I can practice the advice in short stories, but in writing my debut novel I had to break a few rules to keep the plot line intact. I remember treading cautiously into this minefield called backstory, keeping the naysayer warnings front and center in my mind.
In my work in progress, avoiding backstory has turned out to be impossible. Totally. The inciting incident occurs thirty years in the past. I tried adding it in pieces, adding it in present-day conversations, but it’s the inciting incident. Too me, it's essential for the reader to be there when it happens thirty years earlier.
So, I started thinking. What about all those books I’ve read and loved that had backstory? If avoiding backstory is the norm, maybe the norm is wrong or doesn’t apply in certain situations.
After All These Years, by Susan Isaacs is a New York Times bestselling novel I read some time ago. I liked the book so much, I went to the library and looked for another written by the same author. I checked out Isaacs’ Lilly White. Where her bestseller, After All These Years, had only the necessary amount of backstory, Lilly White was almost fifty percent backstory. Isaacs presents her story line using one chapter for Lilly White in the past and, in the next chapter, the present. She continues this pattern of shifting from a chapter in backstory back to a chapter in present time until close to the end when the past turns into the present and the climax chapters begin. I loved it and thought this tactic pure genius.
I've read other books with at least one chunk where the reader is taken back to a past time and place.

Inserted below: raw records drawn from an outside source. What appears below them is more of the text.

(** * NewsBiasFHE: the bias-analysis contract, embedded and verified

    A shallow embedding of [contracts/NewsBiasFHE.sol].  Storage mappings are
    finite maps read with the Solidity default value, a public function is a
    function from the pre-state to either a post-state with the emitted
    events or a revert, and the fhEVM library, the ABI decoder and keccak256
    are parameters of the development. *)

From Stdlib Require Import ZArith String List Lia Bool.
From stdpp Require Import gmap strings list list_numbers fin_maps.

Local Open Scope string_scope.
Local Open Scope list_scope.
Local Open Scope Z_scope.

(** ** Solidity 0.8 execution model *)

Module Solidity.

Definition max_uint32 : Z := 2 ^ 32 - 1.
Definition max_uint256 : Z := 2 ^ 256 - 1.

(** What a reverting call reports. *)
Inductive failure :=
| Error (reason : string)   (* require(cond, reason) and revert(reason) *)
| Panic (code : Z)          (* compiler-inserted checks *)
| DecodeFailure             (* abi.decode on malformed bytes: revert, no data *)
| LibraryRevert.            (* a revert raised inside the FHE library *)

Inductive result (A : Type) :=
| Ok (a : A)
| Revert (f : failure).
Arguments Ok {A} a.
Arguments Revert {A} f.

Definition bind {A B} (r : result A) (k : A -> result B) : result B :=
  match r with
  | Ok a => k a
  | Revert f => Revert f
  end.

Definition require (cond : bool) (reason : string) : result unit :=
  if cond then Ok tt else Revert (Error reason).

Definition of_option {A} (o : option A) (f : failure) : result A :=
  match o with
  | Some a => Ok a
  | None => Revert f
  end.

(** Panic(0x11): arithmetic overflow or underflow outside [unchecked]. *)
Definition ArithmeticOverflow : failure := Panic 17.
(** Panic(0x32): array index out of bounds. *)
Definition IndexOutOfBounds : failure := Panic 50.
(** Panic(0x41): too much memory asked for, or an array too large. *)
Definition MemoryOverflow : failure := Panic 65.
(** * Image and blueprint catalog resolution of multipass

    A shallow embedding of [src/daemon/ubuntu_image_host.cpp] (the manifest
    resolver), of the argument handling and the mounts of
    [src/client/cli/cmd/launch.cpp] and of the tap devices of
    [src/platform/backends/qemu/linux/qemu_platform_detail_linux.cpp],
    together with models, written from the specification, of the blueprint
    provider and of the TTL-gated catalog cache, whose code is not among the
    sources; [tests/test_blueprint_provider.cpp] supplies their examples. *)

From Stdlib Require Import ZArith String Ascii List Bool Lia.
From Stdlib Require HexadecimalString.
From stdpp Require Import base gmap strings list.

Local Open Scope string_scope.
Local Open Scope list_scope.

(** ** Exceptions

    C++ exceptions are modelled by one inductive type; a constructor per
    exception class that the embedded code throws or catches. *)
Inductive Exception : Type :=
| UnsupportedRemoteException (what : string)
| UnsupportedImageException (release : string)
| EmptyManifestException (what : string)
| GenericManifestException (what : string)
| DownloadException (url cause : string)
| PocoException (what : string)
| runtime_error (what : string)
| out_of_range (what : string)
| InvalidBlueprintException (what : string)
| IncompatibleBlueprintException (what : string)
| BlueprintMinimumException (field : string) (supplied minimum : Z).

(** ** A state-and-exception monad

    A member function that may throw and may mutate [*this] is a function
    from the object's state to an outcome and the state it leaves behind
    (mutations made before a [throw] persist). *)
Definition M (S A : Type) : Type := S -> (Exception + A) * S.

Definition ret {S A : Type} (a : A) : M S A := fun s => (inr a, s).

Definition throw {S A : Type} (e : Exception) : M S A := fun s => (inl e, s).

Definition bind {S A B : Type} (m : M S A) (k : A -> M S B) : M S B :=
  fun s => match m s with
           | (inl e, s') => (inl e, s')
           | (inr a, s') => k a s'
           end.

(** A [const] member function: it may throw but leaves the state alone. *)
Definition lift {S A : Type} (r : Exception + A) : M S A := fun s => (r, s).

Notation "x <- m ;; k" := (bind m (fun x => k))
  (at level 100, m at next level, right associativity).
Notation "m ;;; k" := (bind m (fun _ => k))
  (at level 100, right associativity).

(** The double quote character, for the messages that quote a name. *)
Definition dquote : string := String (ascii_of_nat 34) EmptyString.

Definition quoted (s : string) : string := dquote +:+ s +:+ dquote.

(** ** The manifest resolver: [UbuntuVMImageHost] *)
Module ImageHost.

(** Modelled from the spec: [mp::VMImageInfo], whose declaration is not
    among the sources; field for field as [with_location_fully_resolved]
    lists them ([release_name] is its field [release], a name that [Query]
    takes here). *)
Record VMImageInfo : Type := mkVMImageInfo {
  aliases : list string;
  os : string;
  release_name : string;
  release_title : string;
  supported : bool;
  image_location : string;
  kernel_location : string;
  initrd_location : string;
  id : string;
  stream_location : string;
  version : string;
  size : Z;
  verify : bool
}.

(** Modelled from the spec: [mp::SimpleStreamsManifest], whose declaration
    is not among the sources: the products in manifest order and the alias
    index [image_records] (a map from alias to a product), as the resolver
    reads them. *)
Record SimpleStreamsManifest : Type := mkManifest {
  products : list VMImageInfo;
  image_records : gmap string VMImageInfo
}.

(** Modelled from the spec: [mp::Query], whose declaration is not among the
    sources; the fields the resolver reads. *)
Record Query : Type := mkQuery {
  release : string;
  remote_name : string;
  allow_unsupported : bool
}.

Two examples come to mind. There’s a fair-sized segment in The Blood in Snowflake Garden, by Alan Lewis that delves into a fictionalized historical event. The Blood in Snowflake Garden is Lewis’s debut novel and one that got him a TV movie option. Another example is Chester Campbell’s recent book, Hellbound. Campbell uses even less backstory then Lewis, but his fast-paced novel stops for a chapter to give the reader
background on one of the characters. For some reason it didn’t seem to stop the flow of the story. I found the backstory in both these books interesting and necessary.
So, as I move through my work in progress, A Promotion to Die For, I write backstory because the story line will culminate with my character bumping up against circumstances surrounding an event that happened to her thirty years earlier. I don’t need to use half a book of backstory like Susan Isaacs did so well in Lily White, but I will have to dip into the past in several spots including the inciting incident scene that transpires in the very first chapter.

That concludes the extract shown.